The market is eyeing the results coming tomorrow. Tomorrow Jubilant Foods, Bharat Forge, Siemens, Ashok Leyland will result in results of 7 companies in the Samant futures market. Ashok Leyland’s profit may increase by 15% although pressure on sales and margin is possible. So let’s take a look at the quarterly results?
The company’s profit in Q3 is likely to fall by 15 per cent and it stood at Rs 9114 crore. Whereas Ebitda can fall 2 percent to reach Rs 1086 crore. However, 1.70 percent pressure in sales is possible. The truck segment is under pressure, good growth in the bus segment is possible. The margin is expected to remain stable due to steel prices decreasing. M&A was a mixed demand from HCV segment.
Where will be an eye
Demand Outlook, MHCV Market Share, LCV Market Share & Outlook and M & HCV & LCV export demand will be an eye on the market.
According to the CNBC-TV18 poll, the conso income in Q3 rose 56% to Rs 2153 crore. Conso income included the acquisition of DP Eurasia. In Q3, standalone income rose 19% to `1611 crore rupees. In Q3, the company’s standalone profit rose by 25 per cent to Rs 76 crore while the margin declined from 20.9% to 20%. At the same time, Ebitda saw a 14 percent increase on an annual basis. Let us know that LFL growth in Q3 was 12.5%.
Where will be an eye
There will be a market eye on LFL growth in dine-in, effect of beverages portfolio and growth in Popeyes.

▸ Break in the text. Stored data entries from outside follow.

(** * Medical-Store-Management-System: sales transactions and derived metrics

    A shallow embedding of the computational core of the repository:

    - [src/types]                     the entity records;
    - [src/utils/analytics.ts]        [calculateDashboardStats];
    - [src/components/Analytics.tsx]  the [analyticsData] memo;
    - [src/lib/supabase.ts]           [productService], [clientService],
                                      [salesService];
    - [src/database-setup.sql]        the foreign keys and their cascades;
    - [src/hooks/useDatabase.ts]      [loadAllData] and the operations on
                                      products, clients and sales;
    - [src/components/Clients.tsx]    [handleSubmit], [getClientStats];
    - [src/components/Sales.tsx]      the totals and [removeSaleItem].

    Conventions of the embedding.

    - A JavaScript [number] holding money is a rational ([Q]); one holding
      a count, a stock level or a quantity is an integer ([Z]).  Rounding
      of IEEE doubles is outside the model.
    - An ISO-8601 date string is the instant it denotes, in milliseconds
      since the epoch ([Z]); [new Date(s).getTime()] is then the identity.
    - The built-in [Date] (local calendar) is a record [Calendar] of
      functions; [utc] is the proleptic Gregorian calendar in UTC.
    - [Array.prototype.sort] is the stable in-place sort of ECMAScript
      2019; the array it was called on holds the sorted sequence
      afterwards, so a function that sorts one of its arguments returns
      the new content of that argument as well.
    - A JavaScript [Map] is an association list in insertion order.
    - [async] functions talking to the hosted database are written in a
      monad of state and exceptions; state written before a [throw]
      stays written.
    - The hosted database is a collaborator: it keeps what it is given
      (no rounding to two decimals); an update by id fails when no row
      has the id; the foreign keys of database-setup.sql are checked and
      their cascades followed; a number that is [NaN] arrives as [null]
      and is refused by [NOT NULL]; and any request may fail besides
      ([Db.outage]: a lost connection, or a constraint the model does
      not follow).
    - An object of the hook's [products] or [clients] array is either
      one made by [mapDbToProduct] / [mapDbToClient] or a row as
      [getAll] returned it ([Held.t]); on a row, the properties the
      table spells differently read [undefined].  Where a statement
      takes an array of the hook as a list of [Product.t] or
      [Client.t], the columns of its objects are meant ([Held.all], a
      coercion).
    - [calculateDashboardStats] and [analyticsData] are modelled on
      arrays of their declared types. *)

From Stdlib Require Import ZArith QArith Qround List String Ascii Bool Lia.
From Stdlib Require Import Sorted Permutation DecimalString Lqa.
Import ListNotations.

Set Implicit Arguments.

Local Open Scope Z_scope.

(* ================================================================== *)
(** * JavaScript built-ins *)
(* ================================================================== *)

Module JS.

Section Sort.
Variable A : Type.
(** [before a b] is [compareFn(a, b) <= 0]: [a] may stay in front
    of [b]. *)
Variable before : A -> A -> bool.

Fixpoint insert (x : A) (l : list A) : list A :=
  match l with
  | [] => [x]
  | y :: l' => if before x y then x :: y :: l' else y :: insert x l'
  end.

(** [arr.sort(compareFn)]: stable; an element is never moved in
    front of an earlier one it compares equal to. *)
Fixpoint sort (l : list A) : list A :=
  match l with
  | [] => []
  | x :: l' => insert x (sort l')
  end.
End Sort.

(** [arr.slice(0, n)] *)
Definition slice0 (A : Type) (n : nat) (l : list A) : list A := firstn n l.

(** [arr.reduce((sum, x) => sum + f(x), 0)] over money *)
Definition sumQ (A : Type) (f : A -> Q) (l : list A) : Q :=
  fold_left (fun sum x => (sum + f x)%Q) l 0%Q.

(** the same over integers *)
Definition sumZ (A : Type) (f : A -> Z) (l : list A) : Z :=
  fold_left (fun sum x => sum + f x) l 0.

(** [arr.find(pred)] *)
Definition find (A : Type) (pred : A -> bool) (l : list A) : option A :=
  List.find pred l.

(** [Map<string, V>]: keys in order of first insertion. *)
Section Map.
Variable V : Type.
Definition Map := list (string * V).

Fixpoint get (k : string) (m : Map) : option V :=
  match m with
  | [] => None
  | (k', v) :: m' => if String.eqb k' k then Some v else get k m'
  end.

(** [m.set(k, v)]: an existing key keeps its position. *)
Fixpoint set (k : string) (v : V) (m : Map) : Map :=
  match m with
  | [] => [(k, v)]
  | (k', v') :: m' =>
      if String.eqb k' k then (k', v) :: m' else (k', v') :: set k v m'
  end.

(** [Array.from(m.entries())] and [Array.from(m.keys())] *)
Definition entries (m : Map) : list (string * V) := m.
Definition keys (m : Map) : list string := map fst m.
End Map.

(** [String(n).padStart(2, '0')] for a non-negative integer *)
Definition pad2 (n : Z) : string :=
  let s := NilZero.string_of_int (Z.to_int n) in
  if (String.length s <? 2)%nat then String "0"%char s else s.

(** [a.localeCompare(b) <= 0] on strings of digits and dashes *)
Definition locale_le (a b : string) : bool :=
  match String.compare a b with
  | Gt => false
  | _ => true
  end.

End JS.

(** [Date]: the host's local calendar. *)
Record Calendar := {
  getFullYear : Z -> Z;          (* new Date(t).getFullYear() *)
  getMonth : Z -> Z;             (* zero-based month *)
  getDate : Z -> Z;              (* day of the month *)
  mkDate : Z -> Z -> Z -> Z      (* new Date(y, m, d).getTime() *)
}.
(** * ghostunnel: process start-up, log prefix and drain on shutdown

    A shallow embedding of [main.go]: the logger initialisation and [main]
    as a state-and-panic monad over the process state, with the events the
    process emits in order; and the serving phase, in which [main] waits on
    the [sync.WaitGroup] while the tasks it launched interleave, as a
    transition system over the counter, the listener and the live
    connections. The functions [main] calls that are defined outside
    main.go ([buildConfig], [accept], [sigtermHandler], [sigusr1Handler])
    are modelled from the specification and marked as such. *)

From stdpp Require Import base tactics option list strings pretty gmap sets fin_sets.
From Stdlib Require Import ZArith Lia Ascii.

Local Open Scope Z_scope.
Local Open Scope string_scope.

(** ** fmt: the verbs used by [main.go] *)

Module Fmt.

(** [n] blanks. *)
Fixpoint spaces (n : nat) : string :=
  match n with
  | O => ""
  | S n' => String " "%char (spaces n')
  end.

(** A minimum field width, right-justified: [fmt] pads with blanks on the
    left and never truncates. *)
Definition pad_left (width : nat) (s : string) : string :=
  spaces (width - String.length s) +:+ s.

(** [%d] of a Go [int]: decimal digits, a leading minus for negatives. *)
Definition verb_d (z : Z) : string := pretty z.

(** [%5d]. *)
Definition verb_5d (z : Z) : string := pad_left 5 (verb_d z).

(** [fmt.Sprintf("[%5d] ", pid)] (main.go line 44). *)
Definition sprintf_pid_prefix (pid : Z) : string :=
  "[" +:+ verb_5d pid +:+ "] ".

(** A string that does not begin with a blank. *)
Definition no_leading_blank (s : string) : Prop :=
  forall t, s <> String " "%char t.

End Fmt.

(** ** log: the process-wide logger *)

Module Log.

(** Where a logger writes: [os.Stderr] or the system log. *)
Inductive Writer := Stderr | Syslog.

(** A [log.Logger]: its writer and the prefix put in front of every line.
    (The flags [LstdFlags|Lmicroseconds] are the same on both branches of
    [initLogger]; they select the time stamp, which [output] receives.) *)
Record Logger := mkLogger {
  writer : Writer;
  prefix : string
}.

(** [log.New(w, "", flags)]. *)
Definition New (w : Writer) : Logger := mkLogger w "".

(** [l.SetPrefix(p)]. *)
Definition SetPrefix (p : string) (l : Logger) : Logger :=
  mkLogger (writer l) p.
(** * A shallow embedding of the NBT editor's core (src/main.py)

    The editor keeps one mutable tag tree and offers two views of it: a
    path-addressed tree editor and an inventory view over a list of
    slot-tagged compounds.  The embedding follows the Python source: the
    methods of [NBTEditorApp], of [AddTagDialog] and of [ItemEditorDialog]
    become functions that take the tree (or the inventory list) and return
    it again, together with the message the user is shown, so that what a
    call leaves behind after an early [return] stays visible.  Of the
    widgets only what the operations read is kept: the texts of the entries,
    the mode of the value editor, the selection, the buttons and their
    states.

    Text is [string]; integers are [Z]; a dict is an association list in
    insertion order; a Python list is a [list]; the slot projection is a
    [gmap].  Whitespace and digits are those of ASCII: what Python makes of
    the whitespace and the digits of other scripts is not modelled. *)

From Stdlib Require Import ZArith Ascii String List Lia.
From Stdlib Require Import Decimal DecimalString DecimalPos DecimalFacts.
From Stdlib Require Import Floats.SpecFloat.
From Stdlib Require Import Sorting.Sorted Sorting.Permutation.
From stdpp Require Import base option list gmap strings sorting.

Set Warnings "-register-all".

Local Open Scope string_scope.
Local Open Scope Z_scope.

(** ** Results and the error taxonomy *)

(** The failures of the core.  The first eleven are the spec's; the message
    boxes of the source map onto them ("Enter a valid integer." and "Lists
    must contain integers separated by commas." are [InvalidInteger],
    "Values must be >= / <= ..." is [OutOfRange], "Slot in use" is
    [SlotConflict], and so on).  [InvalidSlot] is the editor dialog's
    "Slot must be an integer."; [UnsupportedType] is "Unsupported tag type";
    [Overflow] is the array constructor refusing an element that does not fit
    its item type; [NotAnInteger] is [int(tag)] on a tag that is no integer
    tag.  [OutOfRange] is also the tag library's exception of that name,
    raised by [Byte(n)], [Short(n)], ... on a value outside the width. *)
Inductive error : Set :=
  | InvalidInteger | InvalidFloat | OutOfRange | EmptyName | DuplicateName
  | TypeMismatch | InvalidCount | InvalidId | SlotConflict | NothingToDelete
  | NotFound | InvalidSlot | UnsupportedType | Overflow | NotAnInteger.

Inductive result (A : Type) : Type :=
  | Ok (a : A)
  | Err (e : error).
Arguments Ok {A} a.
Arguments Err {A} e.

(** Exceptions propagate: the first failure ends the computation. *)
#[global] Instance result_ret : MRet result := fun _ a => Ok a.
#[global] Instance result_bind : MBind result := fun _ _ k r =>
  match r with
  | Ok a => k a
  | Err e => Err e
  end.

(** ** Python text methods *)

Definition ascii_code (c : ascii) : Z := Z.of_N (N_of_ascii c).

(** [str.isspace] on the ASCII repertoire: tab, line feed, vertical tab, form
    feed, carriage return, the four separators 0x1c-0x1f and the space. *)
Definition is_space (c : ascii) : bool :=
  let n := ascii_code c in
  ((9 <=? n) && (n <=? 13)) || ((28 <=? n) && (n <=? 32)).

Definition char_in (chars : string) (c : ascii) : bool :=
  existsb (Ascii.eqb c) (list_ascii_of_string chars).

Fixpoint lstrip_by (p : ascii -> bool) (s : string) : string :=
  match s with
  | EmptyString => EmptyString
  | String c s' => if p c then lstrip_by p s' else s
  end.

Fixpoint rstrip_by (p : ascii -> bool) (s : string) : string :=
  match s with
  | EmptyString => EmptyString
  | String c s' =>
      match rstrip_by p s' with
      | EmptyString => if p c then EmptyString else String c EmptyString
      | r => String c r
      end
  end.

(** [s.strip()] *)
Definition strip (s : string) : string := rstrip_by is_space (lstrip_by is_space s).

(** [s.strip(chars)] *)
Definition strip_chars (chars : string) (s : string) : string :=
  rstrip_by (char_in chars) (lstrip_by (char_in chars) s).

(** [s.split(sep)] for a one-character separator: never an empty list. *)
Fixpoint split (sep : ascii) (s : string) : list string :=
  match s with
  | EmptyString => [EmptyString]
  | String c s' =>
      if Ascii.eqb c sep then EmptyString :: split sep s'
      else match split sep s' with
           | h :: t => String c h :: t
           | [] => [String c EmptyString]
           end
  end.

(** [sep.join(parts)] *)
Fixpoint join (sep : string) (parts : list string) : string :=
  match parts with
  | [] => EmptyString
  | [p] => p
  | p :: rest => p ++ sep ++ join sep rest
  end.

Definition is_empty (s : string) : bool :=
  match s with EmptyString => true | _ => false end.

(** ** Python integers as text *)

(** The value of a character as a digit: [0-9], then [a-z] and [A-Z] as
    10..35. *)
Definition digit_value (c : ascii) : option Z :=
  let n := ascii_code c in
  if (48 <=? n) && (n <=? 57) then Some (n - 48)
  else if (97 <=? n) && (n <=? 122) then Some (n - 87)
  else if (65 <=? n) && (n <=? 90) then Some (n - 55)
  else None.

Definition is_digit (base : Z) (c : ascii) : bool :=
  match digit_value c with
  | Some d => d <? base
  | None => false
  end.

In the Q3, the increase in defense order is possible to support income. Domestic and exports CV trading declines is possible. The standalone margin is expected to remain stable. In the third quarter, the company’s standalone revenue can increase by 2 per cent to Rs 373 crore on an annual basis, while the profits are also possible to jump by 2 per cent and it can be at Rs 2307 crore.
In the third quarter, the company’s profit increased by 24 per cent in the third quarter on the year -on -year basis and increased from Rs 506 crore to Rs 629 crore, while Revenue is possible to jump by 15.61%. At the same time, a 29 percent jump in Ebitda is possible and it can be at Rs 766 crore. However, a 138.71 basis point jump is possible in Ebitda Margins.
What are the expectations?
Revenue can be supported by strong order books and bodybuilders. Changes in mix are possible to increase margin. Margin trends, Execution, locomotive orders demand will be monitored.
Where will the eye be seen?
The market will keep an eye on the demand outlook from the government and private sector. Export Outlook will also be monitored.